(* ===== verification/GoTime.v ===== *)
(** * The parts of Go's [time] package the program calls

    A [Time] is an instant: nanoseconds since the Unix epoch, in [Z].  (Go's
    range of about 292 billion years is not modelled.)  A [Location] maps Unix
    seconds to the offset from UTC in force then; the zone database behind
    [time.LoadLocation] is data, so it is a parameter where it is used.  The
    calendar is the proleptic Gregorian one. *)
From S2P Require Import Prelude GoStrings.
From Stdlib Require Import Ascii.

Open Scope string_scope.
Open Scope Z_scope.

Definition Time := Z.
Definition Duration := Z.
Definition Location := Z -> Z.

Definition Second : Duration := 1000000000.
Definition Minute : Duration := 60 * Second.
Definition Hour : Duration := 60 * Minute.

Definition UTC : Location := fun _ => 0.

Definition unix (t : Time) : Z := t / Second.

(** Seconds since the epoch on the wall clock of [loc]. *)
Definition wall (loc : Location) (t : Time) : Z := unix t + loc (unix t).

(** [t.Truncate(d)].  Go rounds down relative to the zero time, 1 January of
    year 1; that instant is a whole number of hours before the epoch, so for
    the durations used (divisors of an hour) this is rounding in [Z]. *)
Definition Truncate (t : Time) (d : Duration) : Time := t - t mod d.

(** ** Calendar *)

(** Days since the epoch of a date; [d] may lie outside the month. *)
Definition days_of_civil (y m d : Z) : Z :=
  let y' := if m <=? 2 then y - 1 else y in
  let mp := if m <=? 2 then m + 9 else m - 3 in
  365 * y' + y' / 4 - y' / 100 + y' / 400 + (153 * mp + 2) / 5 + d - 1 - 719468.

(** Year, month and day of a day number: cycles of 400, 100, 4 and 1 years
    counted from 1 March. *)
Definition civil_of_days (n : Z) : Z * Z * Z :=
  let a := n + 719468 in
  let era := a / 146097 in
  let doe := a mod 146097 in
  let c := Z.min 3 (doe / 36524) in
  let doc := doe - 36524 * c in
  let q := doc / 1461 in
  let doq := doc mod 1461 in
  let yq := Z.min 3 (doq / 365) in
  let doy := doq - 365 * yq in
  let mp := (5 * doy + 2) / 153 in
  let d := doy - (153 * mp + 2) / 5 + 1 in
  let m := if mp <? 10 then mp + 3 else mp - 9 in
  let y := 400 * era + 100 * c + 4 * q + yq in
  ((if m <=? 2 then y + 1 else y), m, d).

Definition is_leap (y : Z) : bool :=
  (y mod 4 =? 0) && (negb (y mod 100 =? 0) || (y mod 400 =? 0)).

Definition daysIn (m y : Z) : Z :=
  if m =? 2 then (if is_leap y then 29 else 28)
  else if (m =? 4) || (m =? 6) || (m =? 9) || (m =? 11) then 30 else 31.

Definition Date_of (loc : Location) (t : Time) : Z * Z * Z := civil_of_days (wall loc t / 86400).
Definition Month (loc : Location) (t : Time) : Z := (Date_of loc t).1.2.
Definition Day (loc : Location) (t : Time) : Z := (Date_of loc t).2.
Definition HourOf (loc : Location) (t : Time) : Z := wall loc t mod 86400 / 3600.
Definition MinuteOf (loc : Location) (t : Time) : Z := wall loc t mod 3600 / 60.
Definition SecondOf (loc : Location) (t : Time) : Z := wall loc t mod 60.
(** Sunday is 0; the epoch was a Thursday. *)
Definition Weekday (loc : Location) (t : Time) : Z := (wall loc t / 86400 + 4) mod 7.

(** Wall-clock seconds to Unix seconds, as [time.Date] resolves them: try the
    offset in force at that number, then the one in force at the result. *)
Definition resolve (loc : Location) (w : Z) : Z :=
  let o := loc w in if o =? 0 then w else w - loc (w - o).

(** [t.AddDate(years, 0, 0)] *)
Definition AddYears (loc : Location) (t : Time) (years : Z) : Time :=
  let '(y, m, d) := Date_of loc t in
  resolve loc (days_of_civil (y + years) m d * 86400 + wall loc t mod 86400) * Second
  + t mod Second.

(** ** RFC 3339 *)

Definition digit_char (n : Z) : ascii := ascii_of_N (48 + Z.to_N n).

Definition pad2 (n : Z) (r : string) : string :=
  String (digit_char (n / 10)) (String (digit_char (n mod 10)) r).

Fixpoint zeros (k : nat) (s : string) : string :=
  match k with O => s | S k' => String "0" (zeros k' s) end.

Definition pad_left (w : nat) (s : string) : string := zeros (w - String.length s) s.

Definition year_str (y : Z) (r : string) : string :=
  if (0 <=? y) && (y <? 10000) then pad2 (y / 100) (pad2 (y mod 100) r)
  else if y <? 0 then "-" +:+ pad_left 4 (FormatInt (- y)) +:+ r
  else FormatInt y +:+ r.

(** Nanoseconds without trailing zeros, [k] digits at most. *)
Fixpoint frac_str (k : nat) (n : Z) : string :=
  match k with
  | O => ""
  | S k' => if n mod 10 =? 0 then frac_str k' (n / 10) else pad_left k (FormatInt n)
  end.

(** [t.UTC().Format(layout)]: date, time, a fraction, the zone [Z]. *)
Definition format_with (frac : string) (t : Time) : string :=
  let '(y, m, d) := Date_of UTC t in
  year_str y (String "-" (pad2 m (String "-" (pad2 d (String "T"
    (pad2 (HourOf UTC t) (String ":" (pad2 (MinuteOf UTC t) (String ":"
    (pad2 (SecondOf UTC t) (frac +:+ "Z"))))))))))).

Definition FormatRFC3339 (t : Time) : string := format_with "" t.

Definition FormatRFC3339Nano (t : Time) : string :=
  format_with (if t mod Second =? 0 then "" else "." +:+ frac_str 9 (t mod Second)) t.

(** *** Parsing *)

Definition getdigit (s : string) : option (Z * string) :=
  match s with
  | String c r => match digit_of c with Some d => Some (d, r) | None => None end
  | EmptyString => None
  end.

(** Two digits, or one when [fixed] is false and no second one follows. *)
Definition getnum (fixed : bool) (s : string) : option (Z * string) :=
  match getdigit s with
  | Some (a, r) =>
      match getdigit r with
      | Some (b, r') => Some (10 * a + b, r')
      | None => if fixed then None else Some (a, r)
      end
  | None => None
  end.

Definition skip_char (c : ascii) (s : string) : option string :=
  match s with
  | String d r => if Ascii.eqb d c then Some r else None
  | EmptyString => None
  end.

(** Digits of a fraction: up to nine count, the rest are dropped. *)
Fixpoint frac_digits (k : nat) (acc : Z) (s : string) : Z * string :=
  match s with
  | String c r =>
      match digit_of c with
      | Some d => match k with
                  | S k' => frac_digits k' (acc * 10 + d) r
                  | O => frac_digits O acc r
                  end
      | None => (acc * 10 ^ Z.of_nat k, s)
      end
  | EmptyString => (acc * 10 ^ Z.of_nat k, s)
  end.

(** The optional fraction after the seconds: a period or comma, then a digit. *)
Definition get_frac (s : string) : Z * string :=
  match s with
  | String p ((String c _) as r) =>
      if (Ascii.eqb p "." || Ascii.eqb p ",") && is_digit c then frac_digits 9 0 r else (0, s)
  | _ => (0, s)
  end.

(** The zone: [Z], or a sign with hours and minutes. *)
Definition get_zone (s : string) : option (Z * string) :=
  match s with
  | String c r =>
      if Ascii.eqb c "Z" then Some (0, r)
      else '(hh, r1) ← getnum true r; r2 ← skip_char ":" r1; '(mm, r3) ← getnum true r2;
           if (24 <? hh) || (60 <? mm) then None
           else let o := (hh * 60 + mm) * 60 in
                if Ascii.eqb c "+" then Some (o, r3)
                else if Ascii.eqb c "-" then Some (- o, r3) else None
  | EmptyString => None
  end.

(** [time.Parse(time.RFC3339, s)] *)
Definition ParseRFC3339 (s : string) : option Time :=
  '(y1, r) ← getnum true s; '(y2, r) ← getnum true r;
  r ← skip_char "-" r; '(m, r) ← getnum true r;
  r ← skip_char "-" r; '(d, r) ← getnum true r;
  r ← skip_char "T" r; '(hh, r) ← getnum false r;
  r ← skip_char ":" r; '(mi, r) ← getnum true r;
  r ← skip_char ":" r; '(ss, r) ← getnum true r;
  let '(ns, r) := get_frac r in
  '(off, r) ← get_zone r;
  let y := 100 * y1 + y2 in
  if (1 <=? m) && (m <=? 12) && (hh <? 24) && (mi <? 60) && (ss <? 60)
     && (1 <=? d) && (d <=? daysIn m y) && String.eqb r ""
  then Some ((days_of_civil y m d * 86400 + hh * 3600 + mi * 60 + ss - off) * Second + ns)
  else None.

(** ** Lemmas *)

Lemma Truncate_le t d : 0 < d -> Truncate t d <= t < Truncate t d + d.
Proof. intros. unfold Truncate. pose proof (Z.mod_pos_bound t d). lia. Qed.

Lemma Truncate_divide t d : 0 < d -> (d | Truncate t d).
Proof.
  intros. exists (t / d). unfold Truncate. pose proof (Z.div_mod t d). lia.
Qed.

Section calendar.
Local Opaque Z.mul Z.add Z.sub.

Lemma days_of_civil_of_days n :
  let '(y, m, d) := civil_of_days n in days_of_civil y m d = n.
Proof.
  unfold civil_of_days, days_of_civil. cbv zeta.
  set (a := n + 719468). set (era := a / 146097). set (doe := a mod 146097).
  set (c := Z.min 3 (doe / 36524)). set (doc := doe - 36524 * c).
  set (q := doc / 1461). set (doq := doc mod 1461).
  set (yq := Z.min 3 (doq / 365)). set (doy := doq - 365 * yq).
  set (mp := (5 * doy + 2) / 153).
  assert (Hd : 0 <= doy < 366) by (subst doy yq doq doc c doe; div_lia).
  assert (Hc : 0 <= c <= 3) by (subst c doe; div_lia).
  assert (Hq : 0 <= q <= 24) by (subst q doc c doe; div_lia).
  assert (Hy : 0 <= yq <= 3) by (subst yq doq doc c doe; div_lia).
  assert (Hm : 0 <= mp <= 11) by (subst mp; div_lia).
  assert (Hn : n = 146097 * era + 36524 * c + 1461 * q + 365 * yq + doy - 719468)
    by (subst doy yq doq doc q era doe; div_lia).
  clearbody mp doy yq q c era. clear - Hd Hc Hq Hy Hm Hn.
  set (Y := 400 * era + 100 * c + 4 * q + yq).
  assert (E1 : Y / 4 = 100 * era + 25 * c + q) by (subst Y; div_lia).
  assert (E2 : Y / 100 = 4 * era + c) by (subst Y; div_lia).
  assert (E3 : Y / 400 = era) by (subst Y; div_lia).
  destruct (mp <? 10) eqn:Emp; bool_prop.
  - destruct (Z.leb_spec (mp + 3) 2); [lia|].
    replace (mp + 3 - 3) with mp by lia. rewrite E1, E2, E3. lia.
  - destruct (Z.leb_spec (mp - 9) 2); [|lia].
    replace (Y + 1 - 1) with Y by lia. replace (mp - 9 + 9) with mp by lia.
    rewrite E1, E2, E3. lia.
Qed.

Lemma is_leap_spec y : is_leap y = true <->
  y mod 4 = 0 /\ (y mod 100 <> 0 \/ y mod 400 = 0).
Proof.
  unfold is_leap. rewrite andb_true_iff, orb_true_iff, negb_true_iff, !Z.eqb_eq, Z.eqb_neq.
  tauto.
Qed.

Lemma civil_of_days_range n :
  let '(y, m, d) := civil_of_days n in 1 <= m <= 12 /\ 1 <= d <= daysIn m y.
Proof.
  unfold civil_of_days. cbv zeta.
  set (a := n + 719468). set (era := a / 146097). set (doe := a mod 146097).
  set (c := Z.min 3 (doe / 36524)). set (doc := doe - 36524 * c).
  set (q := doc / 1461). set (doq := doc mod 1461).
  set (yq := Z.min 3 (doq / 365)). set (doy := doq - 365 * yq).
  set (mp := (5 * doy + 2) / 153). set (d := doy - (153 * mp + 2) / 5 + 1).
  set (Y := 400 * era + 100 * c + 4 * q + yq).
  assert (Hdoy : 0 <= doy < 366) by (subst doy yq doq doc c doe; div_lia).
  assert (Hlast : doy = 365 -> is_leap (Y + 1) = true).
  { intros E. apply is_leap_spec.
    assert (yq = 3 /\ 0 <= c <= 3 /\ 0 <= q <= 24 /\ (q = 24 -> c = 3)) as (? & ? & ? & ?)
      by (subst doy yq doq q doc c doe; div_lia).
    subst Y. clear - H H0 H1 H2. div_lia. }
  clearbody doy Y. clear - Hdoy Hlast.
  assert (0 <= mp <= 11) as Hmp by (subst mp; div_lia).
  assert (1 <= d) by (subst d mp; div_lia).
  assert (Hup : 153 * mp <= 5 * doy + 2 <= 153 * mp + 152) by (subst mp; div_lia).
  unfold daysIn. clearbody mp.
  assert (Hd5 : 5 * d <= 5 * doy + 9 - 153 * mp - 2) by (subst d; div_lia).
  clearbody d.
  destruct (mp <? 10) eqn:E; bool_prop.
  - split; [lia|]. split; [lia|]. case_all; bool_prop; lia.
  - split; [lia|]. split; [lia|].
    destruct (Z.leb_spec (mp - 9) 2); [|lia]. case_all; bool_prop; lia.
Qed.

(** The fields of the wall clock rebuild the wall-clock seconds. *)
Lemma wall_fields loc t :
  let '(y, m, d) := Date_of loc t in
  days_of_civil y m d * 86400 + HourOf loc t * 3600 + MinuteOf loc t * 60 + SecondOf loc t
  = wall loc t.
Proof.
  unfold Date_of, HourOf, MinuteOf, SecondOf.
  pose proof (days_of_civil_of_days (wall loc t / 86400)) as H.
  destruct (civil_of_days _) as [[y m] d]. rewrite H. generalize (wall loc t). intros w.
  clear H. div_lia.
Qed.

Lemma HourOf_range loc t : 0 <= HourOf loc t < 24.
Proof. unfold HourOf. generalize (wall loc t). intros. div_lia. Qed.

Lemma MinuteOf_range loc t : 0 <= MinuteOf loc t < 60.
Proof. unfold MinuteOf. generalize (wall loc t). intros. div_lia. Qed.

Lemma SecondOf_range loc t : 0 <= SecondOf loc t < 60.
Proof. unfold SecondOf. generalize (wall loc t). intros. div_lia. Qed.

Lemma Month_range loc t : 1 <= Month loc t <= 12.
Proof.
  unfold Month, Date_of. pose proof (civil_of_days_range (wall loc t / 86400)) as H.
  destruct (civil_of_days _) as [[y m] d]. simpl. lia.
Qed.

Lemma daysIn_le m y : daysIn m y <= 31.
Proof. unfold daysIn. case_all; lia. Qed.

Lemma Day_range loc t : 1 <= Day loc t <= 31.
Proof.
  unfold Day, Date_of. pose proof (civil_of_days_range (wall loc t / 86400)) as H.
  destruct (civil_of_days _) as [[y m] d]. simpl. pose proof (daysIn_le m y). lia.
Qed.

Lemma Weekday_range loc t : 0 <= Weekday loc t < 7.
Proof. unfold Weekday. apply Z.mod_pos_bound. lia. Qed.

(** *** Printing and reading two-digit numbers *)

Lemma digit_of_digit_char n : 0 <= n < 10 -> digit_of (digit_char n) = Some n.
Proof.
  intros Hn. destruct n as [|p|p]; [done| |lia].
  do 4 (destruct p as [p|p|]; try done; try lia).
Qed.

Lemma getnum_pad2 fixed n r : 0 <= n < 100 -> getnum fixed (pad2 n r) = Some (n, r).
Proof.
  intros Hn. unfold getnum, pad2. simpl.
  rewrite digit_of_digit_char by div_lia. simpl.
  rewrite digit_of_digit_char by div_lia. do 2 f_equal. div_lia.
Qed.

Lemma skip_char_hit c r : skip_char c (String c r) = Some r.
Proof. simpl. by rewrite Ascii.eqb_refl. Qed.

Definition year_of (t : Time) : Z := (Date_of UTC t).1.1.

(** The instants of the years 0 to 9999. *)
Definition four_digit_year (t : Time) : Prop := -62167219200 <= unix t < 253402300800.

Lemma year_of_range t : four_digit_year t -> 0 <= year_of t < 10000.
Proof.
  unfold four_digit_year, year_of, Date_of. intros Ht.
  pose proof (days_of_civil_of_days (wall UTC t / 86400)) as Hn.
  pose proof (civil_of_days_range (wall UTC t / 86400)) as Hr.
  destruct (civil_of_days (wall UTC t / 86400)) as [[y m] d]. cbn [fst].
  destruct Hr as [Hm Hd]. pose proof (daysIn_le m y).
  assert (-719528 <= wall UTC t / 86400 < 2932897) as Hw by (unfold wall, UTC; div_lia).
  rewrite <- Hn in Hw. clear Hn Ht. unfold days_of_civil in Hw.
  destruct (m <=? 2) eqn:Em; bool_prop; split; apply Z.nlt_ge || apply Z.nle_gt; intros Hy; div_lia.
Qed.

(** Reading a printed instant: whole seconds survive, in years of four digits. *)
Lemma ParseRFC3339_Format t : 0 <= year_of t < 10000 ->
  ParseRFC3339 (FormatRFC3339 t) = Some (unix t * Second).
Proof.
  unfold year_of, FormatRFC3339, format_with. intros Hy.
  pose proof (wall_fields UTC t) as Hw.
  pose proof (civil_of_days_range (wall UTC t / 86400)) as Hr.
  change (civil_of_days (wall UTC t / 86400)) with (Date_of UTC t) in Hr.
  pose proof (HourOf_range UTC t). pose proof (MinuteOf_range UTC t).
  pose proof (SecondOf_range UTC t).
  destruct (Date_of UTC t) as [[y m] d]. simpl in Hy.
  pose proof (daysIn_le m y).
  unfold year_str. replace ((0 <=? y) && (y <? 10000)) with true by lia.
  unfold ParseRFC3339.
  repeat first [rewrite getnum_pad2 by div_lia | rewrite skip_char_hit | progress cbn [mbind option_bind]].
  change (get_frac ("" +:+ "Z")) with (0, "Z"). cbn iota beta.
  assert (get_zone "Z" = Some (0, "")) as -> by reflexivity. cbn [mbind option_bind].
  replace (100 * (y / 100) + y mod 100) with y by div_lia.
  replace (String.eqb "" "") with true by done.
  match goal with |- context [if ?b then _ else _] => destruct b eqn:E end.
  - f_equal. rewrite !Z.sub_0_r, Z.add_0_r. f_equal. rewrite Hw. unfold wall, UTC. lia.
  - exfalso. repeat (apply andb_false_iff in E as [E|E]); bool_prop; lia || done.
Qed.

End calendar.

#[export] Hint Resolve HourOf_range MinuteOf_range SecondOf_range Month_range Day_range
  Weekday_range : orbix_time.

++++

● How to complete this task
Could you transcribe the entries above word for word, from the line with "(** The zone: [Z], or" down to the line with "Some (o, r3)", keeping both?

● Written response
(** The zone: [Z], or a sign with hours and minutes. *)
Definition get_zone (s : string) : option (Z * string) :=
  match s with
  | String c r =>
      if Ascii.eqb c "Z" then Some (0, r)
      else '(hh, r1) ← getnum true r; r2 ← skip_char ":" r1; '(mm, r3) ← getnum true r2;
           if (24 <? hh) || (60 <? mm) then None
           else let o := (hh * 60 + mm) * 60 in
                if Ascii.eqb c "+" then Some (o, r3)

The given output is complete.